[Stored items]
--------------------------------

Lemma raceOperationHeader_app (previous write : bool) (h ds : string) :
  isHex h -> ds <> EmptyString -> allBytes isDigit ds = true ->
  raceOperationHeader (if previous then "Previous " else EmptyString)
    (opKind previous false) (opKind previous true) (opLine previous write h ds)
  = Some (opKind previous write, "0x" +:+ h, ds).
Proof.
  intros [Hne Hh] Hd Hds. unfold raceOperationHeader, opLine.
  assert (E : stripPrefix (if previous then "Previous " else EmptyString)
                ((if previous then "Previous " else EmptyString)
                 +:+ opKind previous write +:+ " at 0x" +:+ h +:+ " by goroutine "
                 +:+ ds +:+ ":")
              = Some (opKind previous write +:+ " at 0x" +:+ h +:+ " by goroutine "
                      +:+ ds +:+ ":")) by apply stripPrefix_app.
  rewrite E. clear E.
  assert (E : (if HasPrefix (opKind previous write +:+ " at 0x" +:+ h +:+ " by goroutine "
                             +:+ ds +:+ ":") (opKind previous false)
               then Some (opKind previous false,
                          sliceFrom (len (opKind previous false))
                            (opKind previous write +:+ " at 0x" +:+ h
                             +:+ " by goroutine " +:+ ds +:+ ":"))
               else if HasPrefix (opKind previous write +:+ " at 0x" +:+ h
                                  +:+ " by goroutine " +:+ ds +:+ ":")
                         (opKind previous true)
                    then Some (opKind previous true,
                               sliceFrom (len (opKind previous true))
                                 (opKind previous write +:+ " at 0x" +:+ h
                                  +:+ " by goroutine " +:+ ds +:+ ":"))
                    else None)
              = Some (opKind previous write,
                      " at 0x" +:+ h +:+ " by goroutine " +:+ ds +:+ ":")).
  { destruct previous, write; reflexivity. }
  rewrite E. clear E.
  rewrite stripPrefix_app, (span_app _ _ _ Hh) by reflexivity.
  destruct h as [|c h]; [congruence|]. cbn [isEmpty].
  rewrite stripPrefix_app, (span_app _ _ _ Hds) by reflexivity.
  destruct ds; [congruence|reflexivity].
Qed.
(** X6.  When [create_embeddings_batch] returns for a positive [batch_size]
    and chunks that are not empty, the provider was called once per batch,
    [(len(texts) + batch_size - 1) // batch_size] times in all, and every
    batch but the last holds exactly [batch_size] texts. *)
Theorem create_embeddings_batch_call_count (chunks : list chunk) (batch_size : Z)
    (texts' : list str) (embs : list vec) (calls : list (list str)) :
  0 < batch_size -> chunks <> [] ->
  create_embeddings_batch chunks batch_size [] = (Ok (texts', embs), calls) ->
  len calls = (len chunks + batch_size - 1) / batch_size /\
  (forall (k : nat) (batch : list str),
     (S k < length calls)%nat -> calls !! k = Some batch -> len batch = batch_size).
Proof.
  intros Hbs Hne Hrun.
  pose proof (create_embeddings_batch_calls _ _ _ _ _ Hbs Hne Hrun) as Ecalls.
  set (texts := map text chunks) in *.
  assert (Hlen : length calls = batch_count (len texts) batch_size)
    by (rewrite Ecalls, length_map, length_seq; reflexivity).
  assert (Hn : len texts = len chunks)
    by (unfold len, texts; rewrite length_map; reflexivity).
  split.
  - unfold len at 1. rewrite Hlen. unfold batch_count. rewrite Hn.
    apply Z2Nat.id, Z.div_pos; unfold len; lia.
  - intros k batch Hk Hb. rewrite Hlen in Hk.
    rewrite Ecalls in Hb. rewrite list_lookup_fmap in Hb.
    rewrite lookup_seq_lt in Hb by lia. simpl in Hb. injection Hb as <-.
    pose proof (batch_count_inside (len texts) batch_size (S k)
                  ltac:(unfold len; lia) Hbs Hk) as Hin.
    unfold batch_at, len in *. rewrite length_firstn, length_skipn. nia.
Qed.

(** *** The statistics of a snapshot *)

Lemma occurrences_nonneg (s : str) (l : list chunk) : 0 <= occurrences s l.
Proof. unfold occurrences, len. lia. Qed.

Lemma occurrences_pos (s : str) (l : list chunk) :
  0 < occurrences s l <-> In s (map source l).
Proof.
  unfold occurrences, len. induction l as [|c l IH]; simpl; [split; [lia | intros []]|].
  destruct (decide (source c = s)) as [E|E].
  - rewrite bool_decide_eq_true_2 by exact E. simpl. split; [left; exact E | lia].
  - rewrite bool_decide_eq_false_2 by exact E. rewrite IH.
    split; [right; assumption | intros [?|?]; [contradiction | assumption]].
Qed.

Lemma count_sources_fold (l : list chunk) :
  forall (m : gmap str Z) (s : str),
    default 0
      (fold_left
         (fun sources chunk =>
            <[source chunk := default 0 (sources !! source chunk) + 1]> sources)
         l m !! s)
    = default 0 (m !! s) + occurrences s l.
Proof.
  unfold occurrences, len.
  induction l as [|c l IH]; intros m s; simpl; [lia|].
  rewrite IH. destruct (decide (source c = s)) as [E|E].
  - rewrite bool_decide_eq_true_2 by exact E. subst s.
    rewrite lookup_insert_eq. simpl. lia.
  - rewrite bool_decide_eq_false_2 by exact E.
    rewrite lookup_insert_ne by exact E. reflexivity.
Qed.

Lemma count_sources_keys (l : list chunk) :
  forall (m : gmap str Z) (s : str),
    is_Some
      (fold_left
         (fun sources chunk =>
            <[source chunk := default 0 (sources !! source chunk) + 1]> sources)
         l m !! s)
    <-> is_Some (m !! s) \/ In s (map source l).
Proof.
  induction l as [|c l IH]; intros m s; simpl.
  - split; [left; assumption | intros [?|[]]; assumption].
  - rewrite IH. destruct (decide (source c = s)) as [E|E].
    + subst s. rewrite lookup_insert_eq. split; [right; left; reflexivity|].
      intros _. left. eexists. reflexivity.
    + rewrite lookup_insert_ne by exact E.
      split; intros [H|H]; auto. destruct H as [H|H]; [contradiction | auto].
Qed.

(** X7.  The [sources] table [save_index] builds has an entry for exactly
    the sources that occur among the chunk records, and the entry of a
    source is the number of records that come from it. *)
Theorem count_sources_counts (chunks_metadata : list chunk) (s : str) :
  (In s (map source chunks_metadata) ->
   count_sources chunks_metadata !! s = Some (occurrences s chunks_metadata) /\
   0 < occurrences s chunks_metadata) /\
  (~ In s (map source chunks_metadata) ->
   count_sources chunks_metadata !! s = None).
Proof.
  unfold count_sources.
  pose proof (count_sources_fold chunks_metadata ∅ s) as Hval.
  pose proof (count_sources_keys chunks_metadata ∅ s) as Hkey.
  rewrite lookup_empty in Hval, Hkey. simpl in Hval.
  split.
  - intros Hin. split; [|apply occurrences_pos, Hin].
    destruct (proj2 Hkey (or_intror Hin)) as [n Hn].
    rewrite Hn in Hval |- *. simpl in Hval. f_equal. lia.
  - intros Hout.
    match goal with |- ?m !! s = None => destruct (m !! s) as [n|] eqn:Hn end;
      [|reflexivity].
    exfalso. destruct (proj1 Hkey (ex_intro _ n eq_refl)) as [[x Hx]|Hin];
      [discriminate | contradiction].
Qed.

Lemma fold_min_le (l : list Z) :
  forall x, fold_left Z.min l x <= x /\
            List.Forall (fun y => fold_left Z.min l x <= y) l /\
            In (fold_left Z.min l x) (x :: l).
Proof.
  induction l as [|y l IH]; intros x; simpl.
  - repeat split; [lia | constructor | left; reflexivity].
  - destruct (IH (Z.min x y)) as [H1 [H2 H3]]. repeat split.
    + lia.
    + constructor; [lia | exact H2].
    + destruct H3 as [H3|H3]; [|right; right; exact H3].
      rewrite <- H3. destruct (Z.min_spec x y) as [[_ ->]|[_ ->]]; auto.
Qed.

--------------------------------

• TASK DETAILS
Wherever the word "that" appears in the data, return the whole line.

• COMPLETED TASK
    and chunks that are not empty, the provider was called once per batch,
    the sources that occur among the chunk records, and the entry of a
    source is the number of records that come from it. *)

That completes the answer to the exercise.